In people, sex is determined by a single gene that resides on the Y chromosome. Chromosomes come in pairs, with one set bequeathed by each parent, so that men have an X-Y pair and women an X-X. When the male-determining gene first arose, 320 million years ago, the X and Y were both full-length chromosomes, each bearing the same set of 1,000 or so genes.
The Y chromosome began its self-sacrificing downsizing in the gallant cause of protecting women. As is well known, the purpose of sex is to exchange DNA between the mother's and father's version of each gene, creating combinations that will help children adapt to a new environment better than their parents did. So before generating sperm and eggs, the two members of each pair of chromosomes line up and swap large chunks of DNA.
But the male-determining gene on the Y cannot be allowed to sneak across onto the X because it would insert maleness where it should not be. So a no-swapping zone was created. That zone was extended in five stages until it covered the whole of Y chromosome except its very tips.
Genes at the tips of the Y exchange DNA with the X in the usual way, but all those in between were condemned to a monk-like existence. Most of these genes became first antiquated and then dispensable. The X chromosome now has 790 genes in its no-swap zone, according to best estimates, but the Y retains a mere 19.
As the only part of the human genome that never passes through a woman's body, the Y is the ideal refuge for male-favoring genes, especially those having to do with sperm production. Eight such genes have leapt onto the Y from other chromosomes, bringing its total score to 27. But these additions have not allayed concern about the chromosome's long-term viability.

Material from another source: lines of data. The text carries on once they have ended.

(* ===== verification/Crates.v ===== *)
(** The value types of the external crates: [chrono::DateTime<Utc>],
    [macaddr::MacAddr6] and [primitive_types::U256], with the documented
    behaviour of the operations the source calls on them, and the growable
    buffers of the [bytes] crate. *)

From Stdlib Require Import ZArith Lia Strings.Byte Eqdep_dec Bool.
From stdpp Require Import base tactics numbers list.
From S2P Require Import Prelude.
#[local] Open Scope Z_scope.

Definition NANOS : Z := 1_000_000_000.

Class Crates := {
  (* chrono::DateTime<Utc>: a Unix time in seconds and nanoseconds; a leap
     second has more than a second's worth of nanoseconds *)
  DateTime : Type;
  from_timestamp : Z -> Z -> option DateTime;
  from_timestamp_secs : Z -> option DateTime;
  from_timestamp_millis : Z -> option DateTime;
  timestamp : DateTime -> Z;
  timestamp_subsec_nanos : DateTime -> Z;
  timestamp_millis : DateTime -> Z;
  timestamp_nanos_opt : DateTime -> option Z;
  (* less a TimeDelta of so many milliseconds *)
  checked_sub_millis : DateTime -> Z -> option DateTime;

  (* macaddr::MacAddr6: six octets *)
  MacAddr6 : Type;
  MacAddr6_from : bytes -> MacAddr6;
  MacAddr6_as_bytes : MacAddr6 -> bytes;

  (* primitive_types::U256 *)
  U256 : Type;
  U256_to_big_endian : U256 -> bytes;

  from_timestamp_law : forall s n d,
    from_timestamp s n = Some d -> timestamp d = s /\ timestamp_subsec_nanos d = n;
  from_timestamp_id : forall d,
    from_timestamp (timestamp d) (timestamp_subsec_nanos d) = Some d;
  (* the calendar reaches 262,000 years either way *)
  from_timestamp_range : forall s n,
    - 2 ^ 40 <= s <= 2 ^ 40 -> 0 <= n < NANOS -> is_Some (from_timestamp s n);
  (* only a leap second's nanoseconds may reach a second *)
  from_timestamp_nanos : forall s n,
    NANOS <= n -> s mod 60 <> 59 -> from_timestamp s n = None;
  from_timestamp_secs_law : forall s, from_timestamp_secs s = from_timestamp s 0;
  from_timestamp_millis_law : forall m,
    from_timestamp_millis m = from_timestamp (m / 1000) (m mod 1000 * 1_000_000);
  timestamp_millis_law : forall d,
    timestamp_millis d = timestamp d * 1000 + timestamp_subsec_nanos d / 1_000_000;
  timestamp_nanos_opt_law : forall d,
    timestamp_nanos_opt d =
      let v := timestamp d * NANOS + timestamp_subsec_nanos d in
      if decide (fits_i 64 v) then Some v else None;
  subsec_nanos_range : forall d, 0 <= timestamp_subsec_nanos d < 2 * NANOS;
  checked_sub_millis_law : forall d ms,
    timestamp_subsec_nanos d < NANOS ->
    - 2 ^ 39 <= timestamp d <= 2 ^ 39 -> - 2 ^ 40 <= ms <= 2 ^ 40 ->
    exists d', checked_sub_millis d ms = Some d' /\
      timestamp d' * NANOS + timestamp_subsec_nanos d'
      = timestamp d * NANOS + timestamp_subsec_nanos d - ms * 1_000_000 /\
      timestamp_subsec_nanos d' < NANOS;
  MacAddr6_law : forall o, length o = 6%nat -> MacAddr6_as_bytes (MacAddr6_from o) = o;
  MacAddr6_id : forall m, MacAddr6_from (MacAddr6_as_bytes m) = m;
  MacAddr6_length : forall m, length (MacAddr6_as_bytes m) = 6%nat;
  U256_length : forall u, length (U256_to_big_endian u) = 32%nat;
}.

(** ** [bytes::BufMut], for growable buffers

    [buf_contents] is what has been written so far. *)

Class BufMut (B : Type) := {
  buf_contents : B -> bytes;
  put_slice : B -> bytes -> B;
  put_bytes : B -> Z -> Z -> B;
  put_u8 : B -> Z -> B;
  put_u16 : B -> Z -> B;
  put_u32 : B -> Z -> B;
  put_u64 : B -> Z -> B;
  put_i8 : B -> Z -> B;
  put_i16 : B -> Z -> B;
  put_i32 : B -> Z -> B;
  put_i64 : B -> Z -> B;
  (* floats by their IEEE 754 bit patterns *)
  put_f32 : B -> Z -> B;
  put_f64 : B -> Z -> B;

  put_slice_law : forall b s, buf_contents (put_slice b s) = buf_contents b ++ s;
  put_bytes_law : forall b v n,
    buf_contents (put_bytes b v n) = buf_contents b ++ replicate (Z.to_nat n) (byte_of v);
  put_u8_law : forall b v, buf_contents (put_u8 b v) = buf_contents b ++ be_bytes 1 v;
  put_u16_law : forall b v, buf_contents (put_u16 b v) = buf_contents b ++ be_bytes 2 v;
  put_u32_law : forall b v, buf_contents (put_u32 b v) = buf_contents b ++ be_bytes 4 v;
  put_u64_law : forall b v, buf_contents (put_u64 b v) = buf_contents b ++ be_bytes 8 v;
  put_i8_law : forall b v, buf_contents (put_i8 b v) = buf_contents b ++ be_bytes 1 v;
  put_i16_law : forall b v, buf_contents (put_i16 b v) = buf_contents b ++ be_bytes 2 v;
  put_i32_law : forall b v, buf_contents (put_i32 b v) = buf_contents b ++ be_bytes 4 v;
  put_i64_law : forall b v, buf_contents (put_i64 b v) = buf_contents b ++ be_bytes 8 v;
  put_f32_law : forall b v, buf_contents (put_f32 b v) = buf_contents b ++ be_bytes 4 v;
  put_f64_law : forall b v, buf_contents (put_f64 b v) = buf_contents b ++ be_bytes 8 v;
}.

(** [Vec<u8>] *)
#[export, refine] Instance Vec_BufMut : BufMut bytes := {|
  buf_contents b := b;
  put_slice b s := b ++ s;
  put_bytes b v n := b ++ replicate (Z.to_nat n) (byte_of v);
  put_u8 b v := b ++ be_bytes 1 v;
  put_u16 b v := b ++ be_bytes 2 v;
  put_u32 b v := b ++ be_bytes 4 v;
  put_u64 b v := b ++ be_bytes 8 v;
  put_i8 b v := b ++ be_bytes 1 v;
  put_i16 b v := b ++ be_bytes 2 v;
  put_i32 b v := b ++ be_bytes 4 v;
  put_i64 b v := b ++ be_bytes 8 v;
  put_f32 b v := b ++ be_bytes 4 v;
  put_f64 b v := b ++ be_bytes 8 v;
|}.
Proof. all: done. Defined.

Create Rewrite HintDb put.
#[export] Hint Rewrite @put_slice_law @put_bytes_law @put_u8_law @put_u16_law @put_u32_law
  @put_u64_law @put_i8_law @put_i16_law @put_i32_law @put_i64_law @put_f32_law @put_f64_law
  : put.

(** ** A concrete instance

    A [DateTime] is a pair of seconds and nanoseconds in the calendar's range. *)

Definition min_timestamp : Z := -8334601228800.
Definition max_timestamp : Z := 8210266876799.

Definition timestamp_ok (p : Z * Z) : bool :=
  let '(s, n) := p in
  (min_timestamp <=? s) && (s <=? max_timestamp) && (0 <=? n) &&
  ((n <? NANOS) || ((n <? 2 * NANOS) && (s mod 60 =? 59))).

Definition date : Type := { p : Z * Z | timestamp_ok p = true }.

Definition date_of (s n : Z) : option date :=
  match bool_dec (timestamp_ok (s, n)) true with
  | left H => Some (exist _ (s, n) H)
  | right _ => None
  end.

Definition nanos_of (p : date) : Z := (proj1_sig p).1 * NANOS + (proj1_sig p).2.

Lemma date_of_Some s n d : date_of s n = Some d -> proj1_sig d = (s, n).
Proof. unfold date_of. destruct (bool_dec _ _); naive_solver. Qed.

Lemma date_of_id (d : date) : date_of (proj1_sig d).1 (proj1_sig d).2 = Some d.
Proof.
  destruct d as [[s n] H]. unfold date_of. cbn [proj1_sig fst snd].
  destruct (bool_dec _ _) as [H'|]; [|done]. do 2 f_equal.
  apply UIP_dec, bool_dec.
Qed.

Lemma date_of_ok s n : timestamp_ok (s, n) = true -> is_Some (date_of s n).
Proof. intros H. unfold date_of. destruct (bool_dec _ _); [eauto|done]. Qed.

Lemma timestamp_ok_in_range s n :
  - 2 ^ 40 <= s <= 2 ^ 40 -> 0 <= n < NANOS -> timestamp_ok (s, n) = true.
Proof. unfold timestamp_ok, min_timestamp, max_timestamp, NANOS. width. Qed.

Lemma split_nanos v : v / NANOS * NANOS + v mod NANOS = v.
Proof. unfold NANOS. dlia. Qed.

Definition date_sub_millis (d : date) (ms : Z) : option date :=
  let v := nanos_of d - ms * 1_000_000 in date_of (v / NANOS) (v mod NANOS).

Lemma date_sub_millis_ok (d : date) ms :
  (proj1_sig d).2 < NANOS ->
  - 2 ^ 39 <= (proj1_sig d).1 <= 2 ^ 39 -> - 2 ^ 40 <= ms <= 2 ^ 40 ->
  exists d', date_sub_millis d ms = Some d' /\
    nanos_of d' = nanos_of d - ms * 1_000_000 /\ (proj1_sig d').2 < NANOS.
Proof.
  intros Hn Hs Hms. unfold date_sub_millis.
  set (v := nanos_of d - ms * 1_000_000).
  assert (Hd : 0 <= (proj1_sig d).2).
  { destruct d as [[s n] H]. cbn in *. unfold timestamp_ok in H. lia. }
  destruct (date_of_ok (v / NANOS) (v mod NANOS)) as [d' Hd'].
  { apply timestamp_ok_in_range; [|apply Z.mod_pos_bound; done].
    unfold v, nanos_of, NANOS in *.
    split; [apply Z.div_le_lower_bound|apply Z.div_le_upper_bound]; width. }
  exists d'. rewrite Hd'. apply date_of_Some in Hd'. unfold nanos_of at 1.
  rewrite Hd'. cbn. rewrite split_nanos. repeat split. apply Z.mod_pos_bound. done.
Qed.

Definition mac6 : Type := { o : bytes | length o = 6%nat }.

Definition mac6_from (o : bytes) : mac6 :=
  match Nat.eq_dec (length o) 6%nat with
  | left H => exist _ o H
  | right _ => exist _ (replicate 6 x00) eq_refl
  end.

#[refine] Definition crates_std : Crates := {|
  DateTime := date;
  from_timestamp := date_of;
  from_timestamp_secs s := date_of s 0;
  from_timestamp_millis m := date_of (m / 1000) (m mod 1000 * 1_000_000);
  timestamp d := (proj1_sig d).1;
  timestamp_subsec_nanos d := (proj1_sig d).2;
  timestamp_millis d := (proj1_sig d).1 * 1000 + (proj1_sig d).2 / 1_000_000;
  timestamp_nanos_opt d := if decide (fits_i 64 (nanos_of d)) then Some (nanos_of d) else None;
  checked_sub_millis := date_sub_millis;
  MacAddr6 := mac6;
  MacAddr6_from := mac6_from;
  MacAddr6_as_bytes m := proj1_sig m;
  U256 := Z;
  U256_to_big_endian := be_bytes 32;
|}.
Proof.
  - intros s n d H. apply date_of_Some in H. by rewrite H.
  - apply date_of_id.
  - intros s n Hs Hn. by apply date_of_ok, timestamp_ok_in_range.
  - intros s n Hn Hs. unfold date_of. destruct (bool_dec _ _) as [H|]; [|done].
    unfold timestamp_ok, NANOS in *. lia.
  - done.
  - done.
  - done.
  - done.
  - intros [[s n] H]. cbn. unfold timestamp_ok, NANOS in *. lia.
  - intros d ms. apply date_sub_millis_ok.
  - intros o Ho. unfold mac6_from. by destruct (Nat.eq_dec _ _).
  - intros [o Ho]. unfold mac6_from. cbn [proj1_sig].
    destruct (Nat.eq_dec _ _) as [H|]; [|done]. f_equal. apply UIP_dec, Nat.eq_dec.
  - intros [o Ho]. done.
  - intros u. apply length_be_bytes.
Defined.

The new report provides solid assurance by showing that the Y's shedding of genes is not a continuing process. Almost all of its genetic self-sacrifice occurred in the distant past.
This insight was gained by decoding the Y chromosome of rhesus monkeys, which shared a common ancestor with humans at the time, and retain 20 ancestral genes. Only one of these genes has been lost in humans at some time in the past 25 million years, showing that the Y chromosome became essentially stabilized long ago.